At twilight the herd of elk came walking down from the mountain pass. Single file they walked, and from a distance they looked like a string of camel picking their way through a green desert.

Closer and closer they came, a dozen or more, until they congregated in a tight knot by the snow fence, a snow fence that is permanently in place, here in this land where the peaks of the mountains are always white. Where two weeks ago, in June, snow was still falling. Where waterfalls tumble into rivers that run so fast their water churns up green and brown.

The elk stood by the now-closed gate in the fence. They were used to passing through the gate at this time of day, walking across the dirt road, and grazing in the green pasture on the other side. Now there was a horse in that pasture, and so the gate was closed.

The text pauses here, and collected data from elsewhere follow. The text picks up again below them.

Lemma update_min_keeps l s : keeps l s (update_min_vruntime s).
Proof.
  unfold update_min_vruntime. destruct (if negb (c_curr s =? 0) then _ else _) as [c v]. apply keeps_set_min.
Qed.
Lemma update_curr_keeps l s : c_curr s ∉ l -> keeps l s (update_curr s).
Proof.
  intros Hc. unfold update_curr. destruct (c_curr s =? 0); [apply keeps_refl|]. destruct (s64 _ <=? 0); [apply keeps_refl|].
  pose proof (calc_fair_weight (u64 (clock_task s - exec_start (ent s (c_curr s)))) (se_load (ent s (c_curr s)))) as Hw.
  destruct (calc_delta_fair _ _) as [d lw]. cbn [snd] in Hw. eapply keeps_trans; [|apply update_min_keeps]. by apply keeps_set_ent.
Qed.
Lemma slice_keeps l s x : keeps l s (snd (sched_slice s x)).
Proof.
  unfold sched_slice. set (sl := __sched_period _ _). destruct (negb (on_rq (ent s x))); [apply keeps_refl|].
  pose proof (calc_delta_weight sl (lw_weight (se_load (ent s x))) (c_load s)) as Hw. destruct (__calc_delta _ _ _) as [v lw]. by apply keeps_set_load.
Qed.
Lemma vslice_keeps l s x : keeps l s (snd (sched_vslice s x)).
Proof.
  unfold sched_vslice. pose proof (slice_keeps l s x) as K. destruct (sched_slice s x) as [v s1]. cbn [snd] in K.
  pose proof (calc_fair_weight v (se_load (ent s1 x))) as Hw. destruct (calc_delta_fair _ _) as [d lw]. cbn [snd] in *.
  eapply keeps_trans; [exact K|]. by apply keeps_set_ent.
Qed.
Lemma place_keeps l s x b : x ∉ l -> keeps l s (place_entity s x b).
Proof.
  intros Hx. unfold place_entity. destruct b.
  - pose proof (vslice_keeps l s x) as K. destruct (sched_vslice s x) as [v s1]. cbn [snd] in K. eapply keeps_trans; [exact K|]. by apply keeps_set_ent.
  - by apply keeps_set_ent.
Qed.
Lemma gran_keeps l s x : keeps l s (snd (wakeup_gran s x)).
Proof.
  unfold wakeup_gran. pose proof (calc_fair_weight (sched_wakeup_granularity (tun s)) (se_load (ent s x))) as Hw. destruct (calc_delta_fair _ _) as [g lw]. by apply keeps_set_ent.
Qed.
Lemma preempt_keeps l s c x : keeps l s (snd (wakeup_preempt_entity s c x)).
Proof.
  unfold wakeup_preempt_entity. destruct (s64 _ <=? 0); [apply keeps_refl|]. pose proof (gran_keeps l s x) as K. by destruct (wakeup_gran s x).
Qed.
Lemma prefer_keeps l s x lft se : keeps l s (snd (prefer s x lft se)).
Proof.
  unfold prefer. destruct (negb _); [|apply keeps_refl]. pose proof (preempt_keeps l s x lft) as K. by destruct (wakeup_preempt_entity s x lft).
Qed.

(** ** The timeline *)

(** Virtual time relative to a common base orders the tasks. *)
Lemma entity_before_key b s x y : near b (vrt s x) -> near b (vrt s y) -> entity_before (ent s x) (ent s y) = (s64 (vrt s x - b) <? s64 (vrt s y - b)).
Proof.
  intros Hx Hy. unfold entity_before. change (vruntime (ent s ?z)) with (vrt s z). rewrite (near_diff b) by done.
  destruct (Z.ltb_spec (s64 (vrt s x - b) - s64 (vrt s y - b)) 0); destruct (Z.ltb_spec (s64 (vrt s x - b)) (s64 (vrt s y - b))); lia || done.
Qed.

(** The tasks that are not later than [x], then those that are. *)
Lemma timeline_split s l x : StronglySorted (no_later s) l -> spread s (x :: l) ->
  exists l1 l2, l = l1 ++ l2 /\ (forall y, y ∈ l1 -> entity_before (ent s x) (ent s y) = false) /\ (forall y, y ∈ l2 -> entity_before (ent s x) (ent s y) = true).
Proof.
  intros Hs [b Hb]. assert (Hx : near b (vrt s x)) by (apply Hb; left). assert (Hl : forall y, y ∈ l -> near b (vrt s y)) by (intros; apply Hb; by right). clear Hb.
  induction Hs as [|y l Hs IH Hy]; [by exists [], []; split_and!; [done|intros ? ?%not_elem_of_nil..]|].
  destruct (entity_before (ent s x) (ent s y)) eqn:Eb.
  - exists [], (y :: l). split_and!; [done|by intros ? ?%not_elem_of_nil|]. intros z [->|Hz]%elem_of_cons; [done|]. rewrite list.Forall_forall in Hy. specialize (Hy z Hz).
    unfold no_later in Hy. rewrite (entity_before_key b) in * by (done || apply Hl; (by left) || (by right)). rewrite Z.ltb_lt, Z.ltb_ge in *. lia.
  - destruct IH as (l1 & l2 & -> & H1 & H2); [intros; apply Hl; by right|]. exists (y :: l1), l2. split_and!; [done| |done].
    intros z [->|Hz]%elem_of_cons; [done|by apply H1].
Qed.

Lemma enqueue_timeline s l x : timeline_ok s l -> good x -> x ∉ l -> spread s (x :: l) ->
  exists m r l1 l2, l = l1 ++ l2 /\ __enqueue_entity s x = Ret (set_timeline s m r (hd0 (l1 ++ x :: l2)))
    /\ timeline_ok (set_timeline s m r (hd0 (l1 ++ x :: l2))) (l1 ++ x :: l2)
    /\ (forall y, y ∈ l1 -> entity_before (ent s x) (ent s y) = false) /\ (forall y, y ∈ l2 -> entity_before (ent s x) (ent s y) = true).
Proof.
  intros [Ht Hl Hs Hsp] G Hx Hn. destruct (timeline_split s l x Hs Hn) as (l1 & l2 & -> & H1 & H2).
  destruct (rb_add_cached_list (tl_mem s) (tl_root s) l1 l2 (tl_go s x) x Ht) as (m & r & E & R1 & _); try done.
  - intros y Hy. unfold tl_go. by rewrite (H1 y Hy).
  - intros y Hy. unfold tl_go. by rewrite (H2 y Hy).
  - exists m, r, l1, l2. unfold __enqueue_entity. rewrite Hl, E. cbn [obind]. split_and!; try done. destruct Hn as [b Hb]. split; try done.
    + apply sorted_put.
      * exact Hs.
      * exact H1.
      * intros y Hy. unfold no_later. specialize (H2 y Hy). change (ent (set_timeline s m r (hd0 (l1 ++ x :: l2)))) with (ent s).
        assert (Nx : near b (vrt s x)) by (apply Hb; left). assert (Ny : near b (vrt s y)) by (apply Hb; right; apply elem_of_app; by right).
        rewrite (entity_before_key b) in * by done. rewrite Z.ltb_lt, Z.ltb_ge in *. lia.
    + exists b. intros y Hy. apply Hb. rewrite elem_of_app, !elem_of_cons, elem_of_app in *. tauto.
Qed.

Lemma dequeue_timeline s l1 x l2 : timeline_ok s (l1 ++ x :: l2) ->
  exists m r, __dequeue_entity s x = Ret (set_timeline s m r (hd0 (l1 ++ l2))) /\ timeline_ok (set_timeline s m r (hd0 (l1 ++ l2))) (l1 ++ l2).
Proof.
  intros [Ht Hl Hs [b Hb]]. destruct (rb_erase_cached_list (tl_mem s) (tl_root s) l1 x l2 Ht) as (m & r & E & R1 & _). exists m, r. unfold __dequeue_entity. rewrite Hl, E.
  split; [done|]. split; try done; [by apply sorted_remove in Hs|]. exists b. intros y Hy. apply Hb. rewrite elem_of_app, elem_of_cons in *. tauto.
Qed.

The elk stood uneasily on the other side of the fence.

If they wanted to, they could just leap it, said someone who has watched the elk for many days now. You can’t believe how high they can jump.

The elk did not jump. They stood in their tight cluster, conferring. It looked as though they were having a planning meeting.

The gate is closed. What should we do?

Eventually, one of the elk turned and faced the direction from which they had come. He lifted his head toward the mountains and began walking. The other elk turned and followed. Something startled them and they began to run, back across the green meadow, up and over the rise, disappearing in the distance.

The horse in the pasture began to run then too. He had once been a wild horse, a Nokota, and someone had worked with him for years until he allowed that someone to ride him. He had acres of grassland to run on, ridges to hide behind, dips to take shelter in, and in winter his coat grew long and shaggy so that he was happy to stay outside in all weather.

Farther down the road there was a gravel pit, and a den within it that contained a fox and his family. The fox had been courted by a man who lived nearby, and over time lost his wariness enough so that he would appear at dusk and carry food given to him by the man back to his fox family.

In the nearby town, bighorn sheep lolled in the sun in front of a small church. Their coats were falling off in clumps of fur, smooth undercoat visible beneath.

The nest of a river eagle rose high beside the dirt road, long ribbons trailing from it.

You are in grizzly country, every sign at every entrance to the park read. Be aware.